Stem Cells: Hip Preservation and Regeneration
In patients who have early focal or partial area wear and tear in the hip joint with loss of articular cartilage on one side of the joint (usually the outer socket area), it may be possible to consider joint preservation surgery with a cartilage patch utilising the latest regenerative techniques.
During hip arthroscopy in order to take away the cam lesion and stabilise the articular cartilage, we may be able to treat the area with microfracture of the hip and to cover the area with a synthetic membrane (synthetic collagen from porcine/pig material). We can then implant this with a layer seeded with the patients own bone marrow cells to provide some cover of the area to improve the life of your hip joint.
This is known as Autologous Matrix Implant Chondrogenesis (AMIC) and Bone Marrow Stem Cell Therapy (BMAC) with Collagen Scaffold for Cartilage Regeneration surgery.
The operation takes about two hours, recovery is about three months and I have quoted chances of helping to reduce the pain immediately from 7/10 to 3/10 but
there is a risk that if fairly diffuse arthritis that is not completely appreciated on the scans is present, the pateint may end up having a hip replacement within a couple of years afterwards.
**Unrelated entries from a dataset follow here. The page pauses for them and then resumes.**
(** ** Abstraction *)

Definition key_of b : hkey :=
  match b_key b with Some s => KStr s | None => KIdx (to_long (b_h b)) end.
Definition entry_of b : hkey * A := (key_of b, b_val b).
Definition entries data : htab A := omap (fmap entry_of) data.
Definition abs t : htab A := entries (arData t).
End hashtable.

(** ** The symbol table functions *)

Definition key_h (k : hkey) : Z := match k with KStr s => zend_inline_hash_func s | KIdx n => to_ulong n end.
Definition table_find {A} (t : hashtable A) (k : hkey) : outcome (option A) :=
  match k with KStr s => zend_hash_find t s | KIdx n => zend_hash_index_find t (to_ulong n) end.
Definition table_update {A} (t : hashtable A) (k : hkey) (v : A) : outcome (option (hashtable A)) :=
  match k with KStr s => _zend_hash_update t s v | KIdx n => _zend_hash_index_update t (to_ulong n) v end.
Definition table_add {A} (t : hashtable A) (k : hkey) (v : A) : outcome (option (hashtable A)) :=
  match k with KStr s => _zend_hash_add t s v | KIdx n => _zend_hash_index_add t (to_ulong n) v end.
Definition table_del {A} (t : hashtable A) (k : hkey) : outcome (bool * hashtable A) :=
  match k with KStr s => zend_hash_del t s | KIdx n => zend_hash_index_del t (to_ulong n) end.
Definition zend_symtable_update {A} (t : hashtable A) (key : zstr) := table_update t (symtable_key key).
Definition zend_symtable_find {A} (t : hashtable A) (key : zstr) := table_find t (symtable_key key).
Definition zend_symtable_del {A} (t : hashtable A) (key : zstr) := table_del t (symtable_key key).

(** ** Examples *)

Definition demo_table : outcome (hashtable nat) :=
  t ← _zend_hash_init 0;
  t ← _zend_hash_next_index_insert t 10 ≫= defined;
  t ← _zend_hash_next_index_insert t 11 ≫= defined;
  t ← _zend_hash_update t "a" 12 ≫= defined;
  t ← _zend_hash_next_index_insert t 13 ≫= defined;
  '(_, t) ← zend_hash_index_del t 1;
  _zend_hash_update t "a" 14 ≫= defined.

Example demo_table_entries :
  abs <$> demo_table = Done [(KIdx 0, 10); (KStr "a", 14); (KIdx 2, 13)].
Proof. vm_compute. reflexivity. Qed.

(** ** Slots *)

Lemma slot_of_mod k h : (0 ≤ k ≤ 32)%Z → slot_of (U32 - 2 ^ k) h = Z.to_nat (h mod 2 ^ k).
Proof.
  intros Hk. unfold slot_of, U32. f_equal.
  assert (E : (2 ^ 32 - 2 ^ k = Z.shiftl (Z.ones (32 - k)) k)%Z).
  { rewrite Z.ones_equiv, Z.shiftl_mul_pow2, <-Z.sub_1_r, Z.mul_sub_distr_r, <-Z.pow_add_r by lia.
    replace (32 - k + k)%Z with 32%Z by lia. lia. }
  assert (D : Z.land (h mod 2 ^ k) (2 ^ 32 - 2 ^ k) = 0%Z).
  { apply Z.bits_inj'. intros i Hi. rewrite E, Z.land_spec, Z.bits_0, Z.shiftl_spec by done.
    destruct (decide (i < k)%Z) as [Hlt|Hge].
    - rewrite (Z.testbit_neg_r _ (i - k)) by lia. apply andb_false_r.
    - by rewrite Z.mod_pow2_bits_high by lia. }
  assert (L : Z.lor (h mod 2 ^ 32) (2 ^ 32 - 2 ^ k) = Z.lor (h mod 2 ^ k) (2 ^ 32 - 2 ^ k)).
  { apply Z.bits_inj'. intros i Hi. rewrite E, !Z.lor_spec, !Z.shiftl_spec by done.
    destruct (decide (i < k)%Z) as [Hlt|Hge]; [by rewrite !Z.mod_pow2_bits_low by lia|].
    destruct (decide (i < 32)%Z) as [Hlt|Hge'].
    - rewrite Z.ones_spec_low by lia. by rewrite !orb_true_r.
    - by rewrite !Z.mod_pow2_bits_high by lia. }
  pose proof (Z.add_lor_land (h mod 2 ^ k) (2 ^ 32 - 2 ^ k)). rewrite L. lia.
Qed.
The advantage of this approach is that we at least make an attempt to keep your own hip.
This surgery including the membrane, microfracture and bone marrow cells have been in use for over 10 years with good published results of 5 years showing better than microfracture alone.
Complications include potential membrane shearing off, the microfracture not working and infection of 1%.
There have been no reported adverse effects of the membrane as it does not have any cells and we use the patients own cells for the cartilage regeneration.
If the area of damage is more diffuse, the hip may develop full blown arthritis and at which point you may need a total hip replacement.